In the entries below, find the line with "- intros ws" and the line with "assert (Hdec : forall"; give again those lines and every line between them, exactly.

►

(** C6: a broadcast always returns normally, leaves the room (buffer and
    socket set) as it was, and delivers the message to every registered
    socket that accepts a send, in set order, whatever happens on the
    others; a socket leaves the set in a turn only if that turn delivers
    its own close or error signal. *)
Theorem send_failures_are_swallowed
    (Date_parse : value -> number) (obj : message) (st : Sys) :
  broadcast obj st
  = (Ok tt,
     mkSys (room st)
       (mkRuntime (endpoints (net st)) (wire (net st) ++ deliveries st obj)))
  /\ (forall ws,
        In ws (sockets (room st)) -> deliverable (net st) ws = true ->
        In (ws, obj) (wire (net (snd (broadcast obj st)))))
  /\ (forall ev ws,
        In ws (sockets (room st)) ->
        ~ In ws (sockets (room (snd (dispatch Date_parse ev st)))) ->
        ev = CloseEvent ws \/ ev = ErrorEvent ws).
Proof.
  split; [apply broadcast_spec|]. split.
  - intros ws Hin Hopen. rewrite broadcast_spec. cbn [snd net wire].
    apply in_or_app. right. unfold deliveries.
    apply in_map_iff. exists ws. split; [reflexivity|].
    apply filter_In. auto.
  - intros ev ws Hin Hgone.
    assert (Hdec : forall e1 e2 : event,
               (exists x, e1 = CloseEvent x) \/ (exists x, e1 = ErrorEvent x) ->
               e1 = e2 \/ e1 <> e2).
    { intros e1 e2 [(x & ->)|(x & ->)]; destruct e2 as [r|y|y|y d|y];
        try (right; discriminate);
        destruct (Nat.eq_dec x y) as [->|Hne];
        try (now left); right; congruence. }
    destruct (Hdec (CloseEvent ws) ev) as [<-|Hc]; [left; eauto|now left|].
    destruct (Hdec (ErrorEvent ws) ev) as [<-|He]; [right; eauto|now right|].
    elim Hgone. apply dispatch_keeps_socket; [assumption| |]; congruence.
Qed.

Lemma send_failures_are_swallowed_witness :
  In (3%nat, Replay 30000 []) (wire (net (snd (broadcast (Replay 30000 []) busy))))
  /\ (CloseEvent 1%nat = CloseEvent 1%nat \/ CloseEvent 1%nat = ErrorEvent 1%nat).
Proof.
  split.
  - apply (proj1 (proj2 (send_failures_are_swallowed IsoDate.parse
                           (Replay 30000 []) busy)) 3%nat).
    + cbn. auto.
    + reflexivity.
  - apply (proj2 (proj2 (send_failures_are_swallowed IsoDate.parse
                           (Replay 30000 []) busy)) (CloseEvent 1%nat) 1%nat).
    + cbn. auto.
    + cbn. intros [H|[]]. discriminate H.
Defined.

(** In the busy room the first viewer's send throws, the broadcast still
    returns and reaches the second viewer, and both stay registered; the
    close signal of the first is what removes it. *)
Example broadcast_on_busy_room :
  ws_send 1%nat (Samples None None []) busy = (Thrown SendError, busy)
  /\ broadcast (Samples None None []) busy
     = (Ok tt,
        mkSys (room busy)
          (mkRuntime (endpoints (net busy))
             (wire (net busy) ++ [(3%nat, Samples None None [])])))
  /\ sockets (room (snd (dispatch IsoDate.parse (CloseEvent 1%nat) busy)))
     = [3%nat].
Proof. repeat split; reflexivity. Qed.

(** ** Out-of-order batches *)

Lemma ingested_keeps_recent (Date_parse : value -> number) (batch : json)
    (items : list json) (L : Z) (st : Sys) (b : BufferedSample) :
  In b (buffer (room st)) ->
  geb (t_ms b) (Int (L - WINDOW_MS)) = true ->
  In b (buffer (room (ingested Date_parse batch items L st))).
Proof.
  intros Hin Hge. cbn [ingested room buffer].
  apply filter_In. split; [|exact Hge]. apply in_or_app. now left.
Qed.

(** C7 as stated fails: no successful ingest evicts a resident sample that
    is strictly newer than every valid sample of the incoming batch. *)
Lemma no_stale_batch_evicts_newer : ~ stale_batch_evicts_newer.
Proof.
  intros (Date_parse & request & st & st' & resp & batch & items & L & b & t
          & Hrun & Hstatus & Hb & Hit & HL & _ & Hin & Ht & Hnewer & Hgone).
  destruct (handleIngest_success_inv Date_parse request st st' resp Hrun Hstatus)
    as (batch' & items' & L' & Hacc & HL' & _ & ->).
  destruct Hacc as (_ & Hb' & _ & Hit' & _ & _).
  rewrite Hb in Hb'. injection Hb' as <-.
  rewrite Hit in Hit'. injection Hit' as <-.
  apply Hgone, ingested_keeps_recent; [assumption|].
  rewrite Ht. cbn [geb]. destruct HL' as [HinL _].
  apply Hnewer in HinL. unfold WINDOW_MS. apply Z.geb_le. lia.
Qed.

(** C7, amended: a successful ingest keeps every resident sample whose time
    is at least the batch's latest minus 30000, hence every resident sample
    newer than the whole batch; and there is a buffer and a delayed batch,
    its latest timestamp below a resident one, after whose ingest the buffer
    holds a sample more than 30000 ms older than that resident sample. *)
Theorem stale_batch_prunes_less :
  (forall (Date_parse : value -> number) request st resp st',
      handleIngest Date_parse request st = (Ok resp, st') ->
      status resp = 200%Z ->
      exists batch items L,
        json_body request = Some batch
        /\ iterate (get_opt (Some batch) "samples") = Ok items
        /\ latest_of Date_parse items L
        /\ (forall b, In b (buffer (room st)) ->
                      geb (t_ms b) (Int (L - 30000)) = true ->
                      In b (buffer (room st')))
        /\ (forall b t, In b (buffer (room st)) -> t_ms b = Int t ->
                        (forall u, In u (valid_times Date_parse items) -> (u < t)%Z) ->
                        In b (buffer (room st'))))
  /\ (exists (st st' : Sys) (items : list json) (L u v : Z)
             (resident stale : BufferedSample),
        handleIngest IsoDate.parse (ingest_request (run42 items)) st
        = (Ok (ok_response 1), st')
        /\ latest_of IsoDate.parse items L
        /\ In resident (buffer (room st)) /\ t_ms resident = Int u /\ (L < u)%Z
        /\ In resident (buffer (room st'))
        /\ In stale (buffer (room st')) /\ t_ms stale = Int v
        /\ (v < u - 30000)%Z).
Proof.
  split.
  - intros Date_parse request st resp st' Hrun Hstatus.
    destruct (handleIngest_success_inv Date_parse request st st' resp Hrun Hstatus)
      as (batch & items & L & Hacc & HL & _ & ->).
    destruct Hacc as (_ & Hb & _ & Hit & _ & _).
    exists batch, items, L. do 3 (split; [assumption|]).
    split; [intros b; apply ingested_keeps_recent|].
    intros b t Hin Ht Hnewer. apply ingested_keeps_recent; [assumption|].
    rewrite Ht. cbn [geb]. destruct HL as [HinL _].
    apply Hnewer in HinL. unfold WINDOW_MS. apply Z.geb_le. lia.
  - exists (mkSys (mkRoom [spread s40000 (Int 40000)] []) (mkRuntime [] [])).
    exists (mkSys (mkRoom [spread s40000 (Int 40000); spread s1000 (Int 1000)] [])
              (mkRuntime [] [])).
    exists [s1000], 1000%Z, 40000%Z, 1000%Z.
    exists (spread s40000 (Int 40000)), (spread s1000 (Int 1000)).
    split; [reflexivity|]. split.
    { split; [now left|]. intros t Ht. vm_compute in Ht.
      destruct Ht as [<-|[]]. lia. }
    cbn [room buffer t_ms spread In].
    split; [now left|]. split; [reflexivity|]. split; [lia|].
    split; [now left|]. split; [right; now left|]. split; [reflexivity|lia].
Qed.
(** [load_dataset]. *)
Definition load_dataset (fs : file_system) (self : loader) (dataset_id : string)
  : call (option collection) :=
  match dict_get dataset_id (datasets self) with
  | None =>
    {| self_after := self;
       opened := [];
       outcome := raise (ValueError (not_found_message dataset_id (list_datasets self))) |}
  | Some entry =>
    if negb (loaded entry) then
      match fs_load fs (annotations_path entry) with
      | inl e =>
        {| self_after := self;
           opened := [annotations_path entry];
           outcome := raise e |}
      | inr parsed =>
        let entry' := {| annotations_path := annotations_path entry;
                         images_path := images_path entry;
                         loaded := true;
                         data := Some parsed |} in
        {| self_after := {| base_path := base_path self;
                            datasets := dict_set dataset_id entry' (datasets self) |};
           opened := [annotations_path entry];
           outcome := ret (data entry') |}
      end
    else
      {| self_after := self; opened := []; outcome := ret (data entry) |}
  end.

(** Run [body] on the collection that [load_dataset] returns; [data.get] on
    [None] raises [AttributeError]. *)
Definition with_dataset {A} (fs : file_system) (self : loader) (dataset_id : string)
    (body : collection -> A) : call A :=
  let c := load_dataset fs self dataset_id in
  {| self_after := self_after c;
     opened := opened c;
     outcome := bind (outcome c) (fun d =>
                  match d with
                  | Some data => ret (body data)
                  | None => raise AttributeError
                  end) |}.

(** ** Statistics *)

Record stats : Type := {
  num_images : nat;
  num_categories : nat;
  categories_by_name : gmap string Z;
  context_types : gset string;
  scene_types : gset string;
  lighting_conditions : gset string;
  blur_effects : gset string;
  occlusion_types : gset string;
  label_distribution : gmap string nat
}.

(** Lines 133-134: the inner loop over one image's labels. *)
Definition count_labels (label_counts : gmap string nat) (img_labels : list string)
  : gmap string nat :=
  foldl (fun (m : gmap string nat) (label : string) =>
           <[label := (default 0 (m !! label) + 1)%nat]> m)
        label_counts img_labels.

(** Lines 129-134 over all images: [label_counts]. *)
Definition label_counts (imgs : list image) : gmap string nat :=
  foldl (fun (m : gmap string nat) (img : image) =>
           count_labels m (default [] (labels img)))
        ∅ imgs.

(** [s.update(contexts.get(key, []))] accumulated over all images. *)
Definition context_values (key : string) (imgs : list image) : gset string :=
  foldl (fun (s : gset string) (img : image) =>
           s ∪ list_to_set (default [] (default ∅ (contexts img) !! key)))
        ∅ imgs.

(** The body of [get_dataset_stats] after the load. *)
Definition stats_of (data : collection) : stats :=
  let categories :=
    foldl (fun (m : gmap string Z) (cat : category) => <[cat_name cat := cat_id cat]> m)
          ∅ (default [] (categories data)) in
  let imgs := default [] (images data) in
  {| num_images := length imgs;
     num_categories := size categories;
     categories_by_name := categories;
     context_types :=
       foldl (fun (s : gset string) (img : image) => s ∪ dom (default ∅ (contexts img)))
             ∅ imgs;
     scene_types := context_values "scene" imgs;
     lighting_conditions := context_values "lighting conditions" imgs;
     blur_effects := context_values "blur effect" imgs;
     occlusion_types := context_values "occlusion" imgs;
     label_distribution := label_counts imgs |}.

(** [get_dataset_stats]. *)
Definition get_dataset_stats (fs : file_system) (self : loader) (dataset_id : string)
  : call stats :=
  with_dataset fs self dataset_id stats_of.

(** ** Filters *)

(** [any(val in img_context_values for val in required_values)]. *)
Definition any_in (required_values img_context_values : list string) : bool :=
  existsb (fun val => bool_decide (val ∈ img_context_values)) required_values.

(** Lines 174-180: the loop over [context_filters.items()] with its [break];
    the result is the final value of [match]. *)
Fixpoint context_match (img_contexts : gmap string (list string))
    (items : list (string * list string)) : bool :=
  match items with
  | [] => true
  | (context_type, required_values) :: rest =>
    let img_context_values := default [] (img_contexts !! context_type) in
    if negb (any_in required_values img_context_values) then false
    else context_match img_contexts rest
  end.

(** Lines 170-185: the loop over the images, appending the matching ones. *)
Fixpoint context_loop (imgs : list image) (context_filters : list (string * list string))
    (filtered_images : list image) : list image :=
  match imgs with
  | [] => filtered_images
  | img :: rest =>
    let img_contexts := default ∅ (contexts img) in
    if context_match img_contexts context_filters
    then context_loop rest context_filters (filtered_images ++ [img])
    else context_loop rest context_filters filtered_images
  end.

Definition images_by_context (context_filters : list (string * list string))
    (data : collection) : list image :=
  context_loop (default [] (images data)) context_filters [].

(** [filter_images_by_context]; [context_filters] is given by its
    [items()]. *)
Definition filter_images_by_context (fs : file_system) (self : loader)
    (dataset_id : string) (context_filters : list (string * list string))
  : call (list image) :=
  with_dataset fs self dataset_id (images_by_context context_filters).

(** [set(labels).issubset(img_labels)] with
    [img_labels = set(img.get('labels', []))]. *)
Definition has_labels (wanted : list string) (img : image) : bool :=
  let img_labels : gset string := list_to_set (default [] (labels img)) in
  bool_decide ((list_to_set wanted : gset string) ⊆ img_labels).

(** Lines 199-206: the loop over the images, appending the matching ones. *)
Fixpoint labels_loop (imgs : list image) (wanted : list string)
    (matching_images : list image) : list image :=
  match imgs with
  | [] => matching_images
  | img :: rest =>
    if has_labels wanted img
    then labels_loop rest wanted (matching_images ++ [img])
    else labels_loop rest wanted matching_images
  end.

◄

### Task solution
  - intros ws Hin Hopen. rewrite broadcast_spec. cbn [snd net wire].
    apply in_or_app. right. unfold deliveries.
    apply in_map_iff. exists ws. split; [reflexivity|].
    apply filter_In. auto.
  - intros ev ws Hin Hgone.
    assert (Hdec : forall e1 e2 : event,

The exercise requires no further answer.